Ketua Pengurus Cabang Istimewa Muslimat Nahdlatul Ulama (PCI Muslimat NU) Hongkong, Hj Fatimah Angelina, bisa jadi satu-satunya perempuan Indonesia yang menjadi modin di negara lain. Fatimah yang asal Surabaya Jawa Timur saat ini hampir setiap hari mendapat tugas memandikan jenazah bersama empat rekannya yang warga asli Hongkong. Padahal aslinya Fatimah seorang petakut.
Laporan Gatot Susanto
AWALNYA, tugas ini diberikan kepadanya secara tidak sengaja. Saat itu bosnya meninggal dunia dan tidak ada yang bisa memandikan jenazahnya, sehingga Fatimah pun didapuk melakukan tugas tersebut. Dengan pengetahuan pemulasaran jenazah seadanya dia pun melakukan tugas mulia ini.

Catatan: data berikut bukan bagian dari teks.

(* ===== verification/RbDelete.v ===== *)
(** * Deletion from a red-black tree

    [rb_delete] unlinks the node and leaves the other nodes in order;
    [rb_delete_fixup] restores the invariant, and none of the assertions of
    the rotations fails.  [nil] takes part: while the repair stands at an empty
    place, the parent of [nil] is the parent of that place. *)

From S2P Require Import Prelude RbTree RbRep RbInv RbInsert.

Section delete.
Context {K : Type} `{Countable K} (tr : rb_tree K).
Notation heap := (gmap K (rb_node K)).
Notation ctx := (list (frame K)).
Implicit Types (h : heap) (t a b d : tree K) (k x y z w p q : K) (C : ctx) (s : side) (n : nat).

(** ** The place of a node that may be [nil] *)

Definition nil_here (q : K) C t : Prop := t = E → q = parent_of tr C.

Lemma rd_parent h q C t : at_place tr h q C t → nil_here q C t → rd parent (ptr tr t) h = Ok (parent_of tr C, h).
Proof.
  intros Hp Hq. destruct (node_cases t sleft) as [->|(c & a & k & b & ->)].
  - by rewrite (rd_ok _ _ _ _ (ap_nil _ _ _ _ _ Hp)), Hq.
  - rewrite ptr_node. by rewrite (rd_ok _ _ _ _ (place_node _ _ _ _ _ _ _ _ _ Hp)), parent_mkn.
Qed.

(** The test of the side, for a place with a sibling. *)
Lemma side_test_sib h q f C t (n : rb_node K) :
  at_place tr h q (f :: C) t → f_sib f ≠ E → h !! f_key f = Some n →
  (if decide (ptr tr t = left n) then sleft else sright) = f_side f.
Proof.
  intros Hp Hs Hn. destruct (node_cases t sleft) as [->|(c & a & k & b & ->)].
  2:{ rewrite ptr_node. by apply (side_test tr _ _ _ _ _ _ _ _ _ _ Hp Hn). }
  destruct (rd_up _ _ _ _ _ _ Hp) as (n' & Hn' & _ & _ & Hc & Ho). rewrite Hn' in Hn. injection Hn as <-.
  destruct (node_cases (f_sib f) sleft) as [?|(c & a & k & b & Es)]; [done|]. rewrite Es, ptr_node in Ho.
  destruct f as [s0 c0 k0 w0]. apply at_place_sibling in Hp as Hp'. simpl in *. subst w0.
  pose proof (place_distinct tr _ _ _ sleft _ _ _ _ Hp') as [Hk _]. destruct s0; simpl in *.
  - by rewrite decide_True.
  - rewrite decide_False; [done|]. congruence.
Qed.

(** ** The repair: a black sibling *)

(** The last steps of [RB_DELETE_FIXUP_SUB], with a red far child. *)
Definition fixup_last s (rt : K) x w : M heap K :=
  xp ← rd parent x;
  c ← rd red xp;
  _ ← set_red w c;
  _ ← set_red xp false;
  wo ← rd (child (other s)) w;
  _ ← set_red wo false;
  _ ← rb_rotate s tr xp;
  mret rt.

(** What follows the choice of [w] in [RB_DELETE_FIXUP_SUB]. *)
Definition fixup_rest s (rt : K) x w : M heap K :=
  wl ← rd (child s) w;
  wlr ← rd red wl;
  wo ← rd (child (other s)) w;
  wor ← rd red wo;
  if negb wlr && negb wor then
    _ ← set_red w true;
    rd parent x
  else
    w ← (if negb wor then
           wl ← rd (child s) w;
           _ ← set_red wl false;
           _ ← set_red w true;
           _ ← rb_rotate (other s) tr w;
           xp ← rd parent x;
           rd (child (other s)) xp
         else mret w);
    fixup_last s rt x w.

(** The colours of the children of the sibling. *)
Lemma sibling_reads h q s cp p wl kw cw wr C t :
  at_place tr h q (Fr s cp p (node s cw wl kw wr) :: C) t →
  h !! kw = Some (mkn s cw p (ptr tr wl) (ptr tr wr)) ∧
  rd red (ptr tr wl) h = Ok (is_red wl, h) ∧ rd red (ptr tr wr) h = Ok (is_red wr, h).
Proof.
  intros Hp. apply at_place_sibling in Hp. split; [by apply (place_node tr h q (Fr (other s) cp p t :: C))|]. split.
  - apply (at_place_fill tr h q _ (Fr s cw kw wr)) in Hp. by eapply place_red.
  - rewrite <-node_other in Hp. apply (at_place_fill tr h q _ (Fr (other s) cw kw wl)) in Hp. by eapply place_red.
Qed.

Lemma fixup_recolour h q s cp p wl kw wr C t rt :
  at_place tr h q (Fr s cp p (node s false wl kw wr) :: C) t → nil_here q (Fr s cp p (node s false wl kw wr) :: C) t →
  is_red wl = false → is_red wr = false →
  ∃ h', fixup_rest s rt (ptr tr t) kw h = Ok (p, h') ∧ at_place tr h' q C (node s cp t p (node s true wl kw wr)).
Proof.
  intros Hp Hq Hl Hr. destruct (sibling_reads _ _ _ _ _ _ _ _ _ _ _ Hp) as (Hw & Ewl & Ewr). rewrite Hl in Ewl. rewrite Hr in Ewr.
  apply at_place_sibling in Hp. destruct (set_red_place _ _ _ _ _ _ true _ _ _ Hp) as (h1 & E1 & H1).
  apply at_place_sibling in H1. rewrite ?other_other in H1.
  exists h1. split; [|by apply at_place_fill in H1].
  unfold fixup_rest. rewrite (bind_ok _ _ _ _ _ (rd_ok _ _ _ _ Hw)), child_mkn, (bind_ok _ _ _ _ _ Ewl).
  rewrite (bind_ok _ _ _ _ _ (rd_ok _ _ _ _ Hw)), child_other_mkn, (bind_ok _ _ _ _ _ Ewr). cbn [negb andb].
  rewrite (bind_ok _ _ _ _ _ E1). by apply (rd_parent h1 q (Fr s cp p (node s true wl kw wr) :: C) t).
Qed.

(** Case 4: the far child of the sibling is red. *)
Lemma fixup_far h q s cp p A kw a' kb b' C t rt :
  at_place tr h q (Fr s cp p (node s false A kw (node s true a' kb b')) :: C) t →
  nil_here q (Fr s cp p (node s false A kw (node s true a' kb b')) :: C) t →
  ∃ h', fixup_last s rt (ptr tr t) kw h = Ok (rt, h') ∧
    at_place tr h' q C (node s cp (node s false t p A) kw (node s false a' kb b')).
Proof.
  intros Hp Hq. pose proof (rd_parent _ _ _ _ Hp Hq) as Ep. simpl parent_of in Ep.
  destruct (rd_up _ _ _ _ _ _ Hp) as (np & Hnp & Hrp & _). simpl in Hnp, Hrp.
  apply at_place_sibling in Hp. destruct (set_red_place _ _ _ _ _ _ cp _ _ _ Hp) as (h1 & E1 & H1).
  apply at_place_fill in H1. unfold fill_in in H1. simpl in H1. rewrite node_other in H1.
  destruct (set_red_place _ _ _ _ _ _ false _ _ _ H1) as (h2 & E2 & H2).
  assert (H2w : at_place tr h2 q (Fr (other s) false p t :: C) (node s cp A kw (node s true a' kb b'))).
  { apply at_place_fill. unfold fill_in. simpl. by rewrite node_other. }
  pose proof (place_node _ _ _ _ _ _ _ _ _ H2w) as Hw2. simpl in Hw2. rewrite ptr_node in Hw2.
  rewrite <-node_other in H2w. apply (at_place_fill tr h2 q _ (Fr (other s) cp kw A)) in H2w.
  destruct (set_red_place _ _ _ _ _ _ false _ _ _ H2w) as (h3 & E3 & H3).
  apply at_place_fill, at_place_fill in H3. unfold fill_in in H3. simpl in H3. rewrite !node_other in H3.
  destruct (rb_rotate_place _ _ _ _ _ _ _ _ _ _ _ _ H3) as (h4 & E4 & H4).
  exists h4. split; [|done]. unfold fixup_last.
  rewrite (bind_ok _ _ _ _ _ Ep), (bind_ok _ _ _ _ _ (rd_ok _ _ _ _ Hnp)), Hrp.
  rewrite (bind_ok _ _ _ _ _ E1), (bind_ok _ _ _ _ _ E2), (bind_ok _ _ _ _ _ (rd_ok _ _ _ _ Hw2)), child_other_mkn.
  rewrite (bind_ok _ _ _ _ _ E3). by rewrite (bind_ok _ _ _ _ _ E4).
Qed.

Lemma fixup_rotate h q s cp p wl kw wr C t rt :
  at_place tr h q (Fr s cp p (node s false wl kw wr) :: C) t → nil_here q (Fr s cp p (node s false wl kw wr) :: C) t →
  is_red wl = true ∨ is_red wr = true →
  ∃ h' A kw' B, fixup_rest s rt (ptr tr t) kw h = Ok (rt, h') ∧
    at_place tr h' q C (node s cp (node s false t p A) kw' B) ∧ is_red B = false ∧
    (∀ n, black_height wl n → black_height wr n → no_red_red wl → no_red_red wr →
       black_height A n ∧ black_height B (S n) ∧ no_red_red A ∧ no_red_red B) ∧
    inorder (node s cp (node s false t p A) kw' B) = inorder (node s cp t p (node s false wl kw wr)).
Proof.
  intros Hp Hq Hor. destruct (sibling_reads _ _ _ _ _ _ _ _ _ _ _ Hp) as (Hw & Ewl & Ewr).
  unfold fixup_rest. rewrite (bind_ok _ _ _ _ _ (rd_ok _ _ _ _ Hw)), child_mkn, (bind_ok _ _ _ _ _ Ewl).
  rewrite (bind_ok _ _ _ _ _ (rd_ok _ _ _ _ Hw)), child_other_mkn, (bind_ok _ _ _ _ _ Ewr).
  destruct (is_red wr) eqn:Hr.
  - rewrite andb_false_r. cbn [negb]. rewrite (bind_ok (mret kw) _ h kw h) by done.
    destruct (red_node wr s Hr) as (a' & kb & b' & ->). destruct (fixup_far _ _ _ _ _ _ _ _ _ _ _ _ rt Hp Hq) as (h' & E' & H').
    exists h', wl, kw, (node s false a' kb b'). split; [done|]. split; [done|]. split; [apply is_red_node|]. split.
    + intros n Hbl. rewrite !black_height_node, !no_red_red_node. intros (m & -> & ? & ?) ? (_ & ? & ?).
      split_and!; try done. by exists m.
    + rewrite !inorder_node. destruct s; simpl; by rewrite <-!app_assoc.
  - destruct Hor as [Hl|?]; [|done]. rewrite Hl. cbn [negb andb]. destruct (red_node wl s Hl) as (wll & kl & wlr & ->).
    rewrite ptr_node in *.
    (* case 3: the near child comes up *)
    apply at_place_sibling in Hp as Hpw. apply at_place_fill in Hp as Hpp.
    apply (at_place_fill tr h q _ (Fr s false kw wr)) in Hpw.
    destruct (set_red_place _ _ _ _ _ _ false _ _ _ Hpw) as (h1 & E1 & H1).
    apply at_place_fill in H1. unfold fill_in in H1. simpl in H1.
    destruct (set_red_place _ _ _ _ _ _ true _ _ _ H1) as (h2 & E2 & H2).
    rewrite <-(node_other s true), <-(node_other s false) in H2.
    destruct (rb_rotate_place _ _ _ _ _ _ _ _ _ _ _ _ H2) as (h3 & E3 & H3).
    rewrite !node_other in H3. apply at_place_sibling in H3. rewrite ?other_other in H3.
    assert (Hq3 : nil_here q (Fr s cp p (node s false wll kl (node s true wlr kw wr)) :: C) t) by done.
    pose proof (rd_parent _ _ _ _ H3 Hq3) as Ep. simpl parent_of in Ep.
    destruct (rd_up _ _ _ _ _ _ H3) as (np & Hnp & _ & _ & _ & Hno). simpl in Hnp, Hno. rewrite ptr_node in Hno.
    destruct (fixup_far _ _ _ _ _ _ _ _ _ _ _ _ rt H3 Hq3) as (h' & E' & H').
    exists h', wll, kl, (node s false wlr kw wr). split; [|split; [done|split; [apply is_red_node|split]]].
    + rewrite (bind_ok _ _ h kl h3); [done|]. rewrite (bind_ok _ _ _ _ _ (rd_ok _ _ _ _ Hw)), child_mkn.
      rewrite (bind_ok _ _ _ _ _ E1), (bind_ok _ _ _ _ _ E2), (bind_ok _ _ _ _ _ E3), (bind_ok _ _ _ _ _ Ep).
      rewrite (rd_ok _ _ _ _ Hnp), Hno. reflexivity.
    + intros n. rewrite !black_height_node, !no_red_red_node. intros (m & -> & ? & ?) Hbr (Hc & ? & ?) ?.
      split_and!; try done. by exists m.
    + rewrite !inorder_node. destruct s; simpl; rewrite <-?app_assoc; simpl; rewrite <-?app_assoc; done.
Qed.

(** ** One round *)

(** A black sibling is taken as it is. *)
Lemma fixup_sub_black h q s cp p wl kw wr C t rt :
  at_place tr h q (Fr s cp p (node s false wl kw wr) :: C) t → nil_here q (Fr s cp p (node s false wl kw wr) :: C) t →
  rb_delete_fixup_sub s tr rt (ptr tr t) h = fixup_rest s rt (ptr tr t) kw h.
Proof.
  intros Hp Hq. pose proof (rd_parent _ _ _ _ Hp Hq) as Ep. simpl parent_of in Ep.
  destruct (rd_up _ _ _ _ _ _ Hp) as (np & Hnp & _ & _ & _ & Hno). simpl in Hnp, Hno. rewrite ptr_node in Hno.
  apply at_place_sibling, place_red in Hp. rewrite ptr_node, is_red_node in Hp.
  unfold rb_delete_fixup_sub. rewrite (bind_ok _ _ _ _ _ Ep), (bind_ok _ _ _ _ _ (rd_ok _ _ _ _ Hnp)), Hno.
  rewrite (bind_ok _ _ _ _ _ Hp). by rewrite (bind_ok (mret kw) _ h kw h).
Qed.

(** Case 1: a red sibling comes up, the parent turns red. *)
Lemma fixup_sub_red h q s p wl kw wr C t rt :
  at_place tr h q (Fr s false p (node s true wl kw wr) :: C) t → nil_here q (Fr s false p (node s true wl kw wr) :: C) t →
  ∃ h', rb_delete_fixup_sub s tr rt (ptr tr t) h = fixup_rest s rt (ptr tr t) (ptr tr wl) h' ∧
    at_place tr h' q (Fr s true p wl :: Fr s false kw wr :: C) t.
Proof.
  intros Hp Hq. pose proof (rd_parent _ _ _ _ Hp Hq) as Ep. simpl parent_of in Ep.
  destruct (rd_up _ _ _ _ _ _ Hp) as (np & Hnp & _ & _ & _ & Hno). simpl in Hnp, Hno. rewrite ptr_node in Hno.
  apply at_place_sibling in Hp as Hp'. apply place_red in Hp' as Er. rewrite ptr_node, is_red_node in Er.
  destruct (set_red_place _ _ _ _ _ _ false _ _ _ Hp') as (h1 & E1 & H1).
  apply at_place_sibling in H1. rewrite ?other_other in H1.
  pose proof (rd_parent _ _ _ _ H1 Hq) as Ep1. simpl parent_of in Ep1.
  apply at_place_fill in H1. unfold fill_in in H1. simpl in H1.
  destruct (set_red_place _ _ _ _ _ _ true _ _ _ H1) as (h2 & E2 & H2).
  destruct (rb_rotate_place _ _ _ _ _ _ _ _ _ _ _ _ H2) as (h3 & E3 & H3).
  apply (at_place_fill tr h3 q C (Fr s false kw wr)), (at_place_fill tr h3 q _ (Fr s true p wl)) in H3.
  assert (Hq3 : nil_here q (Fr s true p wl :: Fr s false kw wr :: C) t) by done.
  pose proof (rd_parent _ _ _ _ H3 Hq3) as Ep3. simpl parent_of in Ep3.
  destruct (rd_up _ _ _ _ _ _ H3) as (np3 & Hnp3 & _ & _ & _ & Hno3). simpl in Hnp3, Hno3.
  exists h3. split; [|done]. unfold rb_delete_fixup_sub.
  rewrite (bind_ok _ _ _ _ _ Ep), (bind_ok _ _ _ _ _ (rd_ok _ _ _ _ Hnp)), Hno, (bind_ok _ _ _ _ _ Er).
  rewrite (bind_ok _ _ h (ptr tr wl) h3); [done|].
  rewrite (bind_ok _ _ _ _ _ E1), (bind_ok _ _ _ _ _ Ep1), (bind_ok _ _ _ _ _ E2), (bind_ok _ _ _ _ _ E3).
  rewrite (bind_ok _ _ _ _ _ Ep3). rewrite (rd_ok _ _ _ _ Hnp3), Hno3. reflexivity.
Qed.

(** ** The loop *)

(** The loop and the last store: the tree is mended. *)
Definition mends (m : M heap K) h q (l : list K) : Prop :=
  ∃ x h1 h2 T', m h = Ok (x, h1) ∧ set_red x false h1 = Ok (tt, h2) ∧ at_place tr h2 q [] T' ∧ rb_ok T' ∧ inorder T' = l.

(** Blackening a black node changes nothing. *)
Lemma blacken_black h k (nd : rb_node K) : h !! k = Some nd → red nd = false → set_red k false h = Ok (tt, h).
Proof.
  intros Hk Hr. unfold set_red. rewrite (wr_ok _ _ _ _ Hk). rewrite insert_id; [done|].
  rewrite Hk. f_equal. destruct nd; simpl in *. by subst.
Qed.

(** The loop stops at a red node, or at the old root. *)
Lemma fixup_at_red fuel h q C t p (w' : tree K) s rt n :
  at_place tr h q C (node s true t p w') → black_height t n → no_red_red t → black_height w' n → no_red_red w' →
  ctx_ok C (S n) →
  mends (loop (S fuel) (delete_fixup_body tr rt) p) h q (inorder (plug C (node s true t p w'))).
Proof.
  intros Hp Hbt Hnt Hbw Hnw Hc. destruct (set_red_place _ _ _ _ _ _ false _ _ _ Hp) as (h2 & E2 & H2).
  exists p, h, h2, (plug C (node s false t p w')). split; [|split; [done|split; [by apply at_place_plug|split]]].
  - apply loop_stop. unfold delete_fixup_body. destruct (decide (p ≠ rt)); [|done].
    pose proof (place_red _ _ _ _ _ Hp) as Er. rewrite ptr_node, is_red_node in Er. by rewrite (bind_ok _ _ _ _ _ Er).
  - apply (plug_ok _ _ (S n)); [|by apply no_red_red_node|done|by rewrite is_red_node].
    apply black_height_node. by exists n.
  - apply plug_inorder. by rewrite !inorder_node.
Qed.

Selanjutnya Fatimah pun dikenal sebagai wanita pemulasaran jenazah. Dia kemudian diminta bergabung dengan Islamic Union dan Women Muslim Association Of Hongkong. Setiap ada WNI meninggal dunia, KJRI Hongkong selalu menghubungi Islamic Union. Lembaga ini lalu menyerahkan penanganan jenazah kepada tim dari Women Muslim Association Of Hongkong di mana Fatimah menjadi petugas utama pemulasaran jenazah.
Begitu seterusnya sejak tahun 2006, dia selalu mendapat tugas memandikan jenazah setiap ada orang perempuan Indonesia meninggal dunia di Hongkong. Yang membuat kagum, untuk tugas ini dia tanpa mendapatkan gaji.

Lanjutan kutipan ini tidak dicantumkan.